Along a similar tangent, Smith, an American artist known for his recognisable ‘name’ paintings, took the opportunity to put his signature on the Capucines.
“I think it’s the most obnoxious or provocative decision, really,” Smith says. “Louis Vuitton puts its name on all its stuff, so I feel like my name should float on top of theirs. That’s the whole point, like, ‘Who is this Josh Smith guy?’”

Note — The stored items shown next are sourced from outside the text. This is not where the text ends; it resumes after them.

Lemma weight_shape_and_strides_witness :
  construct accepting "" (default_args example_prev)
    = (Ok tt, snd (construct accepting "" (default_args example_prev))) /\
  (forall scope sh i dt k,
     In (EvGetVariable scope "W_conv2d" sh i dt k)
        (trace (snd (construct accepting "" (default_args example_prev)))) ->
     sh = ShapeTuple [3; 3; 3; 32]) /\
  (forall x f st p c df,
     In (EvConv2d x f st p c df)
        (trace (snd (construct accepting "" (default_args example_prev)))) ->
     st = [1; 1; 1; 1]).
Proof.
  assert (H : construct accepting "" (default_args example_prev)
               = (Ok tt, snd (construct accepting "" (default_args example_prev))))
    by (vm_compute; reflexivity).
  split; [exact H|].
  destruct (weight_shape_and_strides accepting "" (default_args example_prev) _ _ H)
    as (A & B & _).
  split.
  - intros scope sh i dt k I.
    destruct (A scope sh i dt k I) as (fh & fw & ic & F0 & F1 & IC & ->).
    specialize (IC {| self := new_object; variable_scope := ""; trace := [] |}).
    vm_compute in F0, F1, IC.
    injection F0 as <-. injection F1 as <-. injection IC as <-. reflexivity.
  - intros x f st p c df I.
    destruct (B x f st p c df I) as (s0 & s1 & S & ->).
    vm_compute in S. injection S as <- <-. reflexivity.
Defined.

End LayerFacts.


(* ===================================================================== *)
(** * Facts about the quantisation transforms                             *)
(* ===================================================================== *)

Module FloatFacts.
Import Float.
Local Open Scope Z_scope.

Section AnyFormat.
Variable fmt : Format.

(** *** NaN goes through every operation *)







(** *** The dynamic range of an all-zero tensor *)





End AnyFormat.





(** Away from that case quantising twice is quantising once, as on the
    sample filter in binary32. *)
Example requantizing_sample_filter :
  tensor_eqb
    (quantize_weight_overflow binary32 MaxAbs
       (quantize_weight_overflow binary32 MaxAbs sample_filter 8) 8)
    (quantize_weight_overflow binary32 MaxAbs sample_filter 8) = true /\
  tensor_eqb
    (quantize_active_overflow binary32
       (quantize_active_overflow binary32 sample_filter 8) 8)
    (quantize_active_overflow binary32 sample_filter 8) = true.
Proof. split; vm_compute; reflexivity. Qed.

(** At one bit the sign branch is taken, which divides by nothing: the
    zero filter is kept as it is, in each of the three element types and
    with either scaling constant. *)
Example binary_zero_weights (dt : Graph.DType) (rule : BinaryScale) :
  data (quantize_weight_overflow (format_of dt) rule zero_filter 1)
    = repeat (S754_zero false) 8.
Proof. destruct dt, rule; vm_compute; reflexivity. Qed.

(** [2^b - 1] leaves the range of the format at 128 bits in binary32 and
    at 16 bits in binary16. *)
Example steps_overflow :
  steps binary32 128 = S754_infinity false /\
  steps binary16 16 = S754_infinity false.
Proof. split; vm_compute; reflexivity. Qed.

(** With such a width [round(x * inf) / inf] is a NaN for every number,
    and the activation quantiser is not idempotent either. *)
Example requantizing_at_overflowing_width :
  data (quantize_active_overflow binary32 sample_filter 128)
    = repeat S754_nan 4 /\
  tensor_eqb
    (quantize_active_overflow binary32
       (quantize_active_overflow binary32 sample_filter 128) 128)
    (quantize_active_overflow binary32 sample_filter 128) = false.
Proof. split; vm_compute; reflexivity. Qed.

End FloatFacts.


(* ===================================================================== *)
(** * Further facts about the constructor                                 *)
(* ===================================================================== *)

Module ConstructorFacts.
Import Graph QuantizedConv2d LayerFacts.
Local Open Scope string_scope.
Local Open Scope Z_scope.

Lemma static_channels_known a w v :
  fst (static_input_channels a w) = Ok v ->
  static_channels (prev_outputs_shape (prev_layer a)) = Some (Some v).
Proof.
  unfold static_input_channels, static_channels, shape_last.
  destruct (prev_outputs_shape (prev_layer a)) as [dims|]; cbn; [|discriminate].
  destruct (rev dims) as [|[u|] ?]; cbn; intros H; try discriminate.
  now inversion H.
Qed.

Lemma static_channels_scalar (s : TensorShape) :
  s = Some [] -> static_channels s = None.
Proof. now intros ->. Qed.

Lemma filter_size_short (l : list Z) : len l < 2 -> nth_error l 1 = None.
Proof.
  unfold len. destruct l as [|fh [|fw rest]]; cbn [List.length]; try reflexivity. lia.
Qed.

(** X1.  Every run of the constructor gets past line 110 in this
    embedding (the base class, the log call and the activation quantiser
    are taken to complete).  However the run ends afterwards, by one of
    the two checks, by an [IndexError], by a primitive that refuses a
    call, or with success, [self.inputs] holds the quantised inputs, and
    the activation quantiser has been called exactly once, right after
    the one log record of line 103. *)
Theorem inputs_quantized_in_every_run (tf : Primitives) (outer : string)
    (a : Args) :
  inputs (self (snd (construct tf outer a)))
    = Some (QuantizeActiveOverflow (prev_outputs (prev_layer a)) (bitA a)) /\
  filter is_quantize_active (trace (snd (construct tf outer a)))
    = [EvQuantizeActive (prev_outputs (prev_layer a)) (bitA a)] /\
  exists info rest,
    trace (snd (construct tf outer a)) =
      info :: EvQuantizeActive (prev_outputs (prev_layer a)) (bitA a) :: rest /\
    is_log_info info = true /\
    forallb (fun e => negb (is_log_info e)) rest = true.
Proof.
  pose proof (construct_outcome tf outer a) as O.
  destruct (construct tf outer a) as [r w]. cbn [fst snd] in *.
  inversion O; subst; clear O; (split; [reflexivity|]);
    unfold built, bias_add_refused, bias_refused, conv_rejected,
      weight_refused, add_events, after_quantize;
    cbn [trace self];
    try match goal with B : b_init _ = Some _ |- _ => rewrite B end;
    try destruct d; try destruct (b_init a);
    (split; [reflexivity|]); eexists _, _; (split; [reflexivity|]);
    split; reflexivity.
Qed.

(** X2.  When the convolution primitive refuses the padding, the weight
    variable has been created and quantised already: it stays recorded
    among the layer's own weights, while no output is set, no bias is
    created and nothing is registered. *)
Theorem padding_rejected_after_weight_created (tf : Primitives) (outer : string) (a : Args)
    (w' : World) :
  construct tf outer a
    = (Raise (ValueError "Attr padding of Conv2D Op not in: SAME, VALID"), w') ->
  exists fh fw ic s0 s1,
    let x := prev_outputs (prev_layer a) in
    let W := Var (join_scope outer (name a)) "W_conv2d"
               (ShapeTuple [fh; fw; ic; n_filter a]) (W_init a) (dtype x)
               (args_or_empty (W_init_args a)) in
    calls (trace w') =
      [EvQuantizeActive x (bitA a);
       EvGetVariable (join_scope outer (name a)) "W_conv2d"
         (ShapeTuple [fh; fw; ic; n_filter a]) (W_init a) (dtype x)
         (args_or_empty (W_init_args a));
       EvQuantizeWeight W (bitW a);
       EvConv2d (QuantizeActiveOverflow x (bitA a))
         (QuantizeWeightOverflow W (bitW a)) [1; s0; s1; 1] (padding a)
         (use_cudnn_on_gpu a) (data_format a)] /\
    _local_weights (self w') = [W] /\
    outputs (self w') = None /\
    padding a <> "SAME" /\ padding a <> "VALID".
Proof.
  intros H. apply construct_inv in H. inversion H; subst; clear H.
  exists fh, fw, (fst (channels_and_warning d)), s0, s1. cbn zeta.
  split; [destruct d; reflexivity|].
  split; [reflexivity|]. split; [reflexivity|].
  now apply padding_supported_false.
Qed.

Lemma padding_rejected_after_weight_created_witness :
  construct accepting "" (with_padding (default_args example_prev) "FULL")
    = (Raise (ValueError "Attr padding of Conv2D Op not in: SAME, VALID"),
       snd (construct accepting "" (with_padding (default_args example_prev) "FULL"))) /\
  exists W,
    _local_weights
      (self (snd (construct accepting "" (with_padding (default_args example_prev) "FULL"))))
      = [W] /\
    outputs
      (self (snd (construct accepting "" (with_padding (default_args example_prev) "FULL"))))
      = None.
Proof.
  assert (H : construct accepting "" (with_padding (default_args example_prev) "FULL")
    = (Raise (ValueError "Attr padding of Conv2D Op not in: SAME, VALID"),
       snd (construct accepting "" (with_padding (default_args example_prev) "FULL"))))
    by (vm_compute; reflexivity).
  split; [exact H|].
  destruct (padding_rejected_after_weight_created accepting "" _ _ H)
    as (fh & fw & ic & s0 & s1 & _ & L & O & _).
  eexists. split; [exact L|exact O].
Defined.

(** X3.  When the last static dimension of the previous outputs is a known
    number [v], lines 118-122 give [v] and log nothing: no run logs the
    warning, and the weight is only ever requested with [v] input
    channels. *)
Theorem known_channels_used (tf : Primitives) (outer : string) (a : Args) (v : Z) (w0 : World) :
  fst (static_input_channels a w0) = Ok v ->
  (forall w, infer_input_channels a w = (Ok v, w)) /\
  (forall msg, ~ In (EvLogWarning msg) (trace (snd (construct tf outer a)))) /\
  (forall scope sh i dt k,
     In (EvGetVariable scope "W_conv2d" sh i dt k)
        (trace (snd (construct tf outer a))) ->
     exists fh fw, sh = ShapeTuple [fh; fw; v; n_filter a]).
Proof.
  intros H. apply static_channels_known in H.
  split; [|split].
  - intros w. rewrite infer_input_channels_eq, H. reflexivity.
  - intros msg I. pose proof (construct_outcome tf outer a) as O.
    destruct (construct tf outer a) as [r w]. cbn [fst snd] in *.
    inversion O; subst; clear O;
      try match goal with
          | C : static_channels _ = Some ?d |- _ =>
              rewrite H in C; injection C as <-
          end;
      in_trace.
  - intros scope sh i dt k I. pose proof (construct_outcome tf outer a) as O.
    destruct (construct tf outer a) as [r w]. cbn [fst snd] in *.
    inversion O; subst; clear O;
      try match goal with
          | C : static_channels _ = Some ?d |- _ =>
              rewrite H in C; injection C as <-
          end;
      try (exists fh, fw); in_trace.
Qed.

Lemma known_channels_used_witness :
  fst (static_input_channels (default_args example_prev)
         {| self := new_object; variable_scope := ""; trace := [] |}) = Ok 3 /\
  forall msg,
    ~ In (EvLogWarning msg) (trace (snd (construct accepting "" (default_args example_prev)))).
Proof.
  assert (H : fst (static_input_channels (default_args example_prev)
                {| self := new_object; variable_scope := ""; trace := [] |}) = Ok 3)
    by (vm_compute; reflexivity).
  split; [exact H|].
  exact (proj1 (proj2 (known_channels_used accepting "" (default_args example_prev) 3 _ H))).
Defined.
(** * Holder statistics of an ERC-20 token: [src/utils/fetch/token_stats.ts]

    A shallow embedding of [fetchMarketCap], [fetchHolders], [calculateStats]
    and [getTokenStats], and the properties of the holder-statistics engine
    that the specification states about them.

    Conventions of the embedding.
    - A JavaScript [number] is read in two ways.  The statements about the
      structure of the scan and of the report (the windows that are queried,
      the events that are applied, ranks, groups, printed strings) read it as
      an exact rational ([Q]), and state equalities between numbers with
      [==].  The statements that depend on rounding (the sum of the ledger,
      the total supply, the totals in USD) read it as an IEEE-754 binary64
      value: module [IEEE] embeds [fetchHolders] a second time over
      [spec_float].
    - A [Promise] is run sequentially; a rejected promise or a thrown
      exception is the [Throw] case of [Result], and every [try]/[catch] of
      the source is a [match] on it.
    - The chain provider, the contract object and the HTTP client are an
      environment of oracles ([Env]); the provider answers a log query by
      the number of queries made before it and by the block window.
    - [Map<string, number>] keeps its keys in insertion order, which
      [Array.from(holders.entries())] exposes: it is an association list. *)

From Stdlib Require Import ZArith QArith Qround Qabs List String Ascii Bool Lia.
From Stdlib Require Import DecimalString Lqa SpecFloat.
From Equations Require Import Equations.
Import ListNotations.

Local Open Scope string_scope.
Local Open Scope Z_scope.
Local Open Scope Q_scope.

(** ** Exceptions *)

Inductive Error : Type :=
  | RateLimited (retryAfter : option Z)   (* HTTP 429, with its Retry-After hint *)
  | Failure (message : string).

Inductive Result (A : Type) : Type :=
  | Ok (a : A)
  | Throw (e : Error).

Arguments Ok {A} a.
Arguments Throw {A} e.

Definition bind {A B : Type} (r : Result A) (k : A -> Result B) : Result B :=
  match r with
  | Ok a => k a
  | Throw e => Throw e
  end.

Notation "x <- r ;; k" := (bind r (fun x => k))
  (at level 61, r at next level, right associativity).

Smith wanted to preserve the painterly quality of his work, which the brand found an ingenious way to do: first embroidering the bag with stitches to emulate brushstrokes, then printing the artwork on the exterior of the bag, and finally embroidering the artist’s name across the bag. And here’s a secret for fans of Smith’s art—the interior is lined with a silk print of ‘Palm #3’, another of Smith’s creations.

“With this bag, I can imagine two people meeting for cocktails and my name becoming a conversation starter,” says Smith. “If that develops into friendly conversation, then it’s a success, because my aim is to relay the joy of living.”
So, to return to the question posed at the beginning: is fashion art? These six artists definitely make it hard to say no.